- **WHAT YOU SHOULD DO**:
Please copy each line of the data that includes the string "nodes".

- **RECORDS FOR THIS EXERCISE**:
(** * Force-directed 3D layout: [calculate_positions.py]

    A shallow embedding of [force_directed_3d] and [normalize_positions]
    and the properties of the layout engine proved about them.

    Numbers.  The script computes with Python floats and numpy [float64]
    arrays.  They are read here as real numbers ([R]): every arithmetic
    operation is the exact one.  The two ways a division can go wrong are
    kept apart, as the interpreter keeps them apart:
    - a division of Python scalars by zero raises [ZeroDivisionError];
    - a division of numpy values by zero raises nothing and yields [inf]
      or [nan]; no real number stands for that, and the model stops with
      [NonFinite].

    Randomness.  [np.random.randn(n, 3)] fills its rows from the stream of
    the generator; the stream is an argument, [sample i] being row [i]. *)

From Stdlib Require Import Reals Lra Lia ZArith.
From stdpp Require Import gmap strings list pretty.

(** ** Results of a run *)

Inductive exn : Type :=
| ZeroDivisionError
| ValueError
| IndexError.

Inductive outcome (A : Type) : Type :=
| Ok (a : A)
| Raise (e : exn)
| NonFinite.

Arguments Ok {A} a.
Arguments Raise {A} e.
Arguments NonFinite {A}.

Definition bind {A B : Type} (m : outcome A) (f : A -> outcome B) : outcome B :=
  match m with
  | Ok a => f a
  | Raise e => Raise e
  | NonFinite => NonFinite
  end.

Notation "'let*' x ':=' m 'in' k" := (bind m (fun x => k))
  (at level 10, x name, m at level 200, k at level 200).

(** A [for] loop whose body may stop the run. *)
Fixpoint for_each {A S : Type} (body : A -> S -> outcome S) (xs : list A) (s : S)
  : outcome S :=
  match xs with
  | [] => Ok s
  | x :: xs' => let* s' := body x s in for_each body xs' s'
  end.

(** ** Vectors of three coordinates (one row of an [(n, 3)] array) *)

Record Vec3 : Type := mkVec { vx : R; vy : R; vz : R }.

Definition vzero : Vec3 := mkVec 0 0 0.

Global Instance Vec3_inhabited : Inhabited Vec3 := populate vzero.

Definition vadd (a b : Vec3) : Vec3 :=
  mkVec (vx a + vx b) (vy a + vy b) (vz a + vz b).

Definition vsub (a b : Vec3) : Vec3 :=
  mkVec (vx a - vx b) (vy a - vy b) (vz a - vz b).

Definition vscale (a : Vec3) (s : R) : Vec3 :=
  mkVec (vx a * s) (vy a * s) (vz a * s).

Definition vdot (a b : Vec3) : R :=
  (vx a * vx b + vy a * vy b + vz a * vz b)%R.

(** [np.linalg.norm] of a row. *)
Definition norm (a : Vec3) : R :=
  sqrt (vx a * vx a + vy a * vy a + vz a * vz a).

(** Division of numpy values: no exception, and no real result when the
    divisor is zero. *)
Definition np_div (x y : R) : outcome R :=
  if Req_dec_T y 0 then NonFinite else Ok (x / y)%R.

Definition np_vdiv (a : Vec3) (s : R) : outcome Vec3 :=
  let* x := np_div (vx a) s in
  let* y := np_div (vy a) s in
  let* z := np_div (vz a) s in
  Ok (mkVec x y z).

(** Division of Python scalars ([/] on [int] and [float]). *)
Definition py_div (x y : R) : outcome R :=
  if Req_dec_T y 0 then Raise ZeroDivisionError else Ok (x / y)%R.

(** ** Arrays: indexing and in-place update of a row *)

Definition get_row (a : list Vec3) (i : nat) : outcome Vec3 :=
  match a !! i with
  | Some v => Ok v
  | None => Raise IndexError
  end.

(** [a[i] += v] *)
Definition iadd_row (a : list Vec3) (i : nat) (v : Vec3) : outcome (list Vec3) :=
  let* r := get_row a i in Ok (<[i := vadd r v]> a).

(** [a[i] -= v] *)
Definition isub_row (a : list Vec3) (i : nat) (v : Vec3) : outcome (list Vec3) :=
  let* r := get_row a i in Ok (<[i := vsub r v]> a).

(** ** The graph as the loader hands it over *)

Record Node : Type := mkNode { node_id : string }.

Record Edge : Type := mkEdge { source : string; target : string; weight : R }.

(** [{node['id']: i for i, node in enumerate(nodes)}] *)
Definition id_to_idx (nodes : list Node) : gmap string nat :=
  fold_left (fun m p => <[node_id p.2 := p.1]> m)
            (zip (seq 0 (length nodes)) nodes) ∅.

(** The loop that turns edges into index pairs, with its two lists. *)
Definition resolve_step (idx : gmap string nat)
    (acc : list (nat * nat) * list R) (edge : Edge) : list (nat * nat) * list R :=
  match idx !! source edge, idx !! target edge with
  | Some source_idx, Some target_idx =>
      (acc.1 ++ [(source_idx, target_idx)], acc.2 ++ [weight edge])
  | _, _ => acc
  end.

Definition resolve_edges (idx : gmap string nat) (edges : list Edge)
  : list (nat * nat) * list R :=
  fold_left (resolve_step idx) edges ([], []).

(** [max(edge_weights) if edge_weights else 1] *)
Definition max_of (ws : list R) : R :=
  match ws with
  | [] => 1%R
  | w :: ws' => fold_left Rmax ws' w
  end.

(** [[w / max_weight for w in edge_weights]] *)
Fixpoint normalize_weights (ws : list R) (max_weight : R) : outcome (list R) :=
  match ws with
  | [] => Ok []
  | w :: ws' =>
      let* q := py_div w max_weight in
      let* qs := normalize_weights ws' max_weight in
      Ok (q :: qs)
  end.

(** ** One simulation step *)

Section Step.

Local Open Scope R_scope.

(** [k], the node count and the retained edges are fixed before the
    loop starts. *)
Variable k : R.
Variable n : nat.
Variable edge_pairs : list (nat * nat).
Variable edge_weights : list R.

- **THE ANSWER**:
(** [{node['id']: i for i, node in enumerate(nodes)}] *)
Definition id_to_idx (nodes : list Node) : gmap string nat :=
            (zip (seq 0 (length nodes)) nodes) ∅.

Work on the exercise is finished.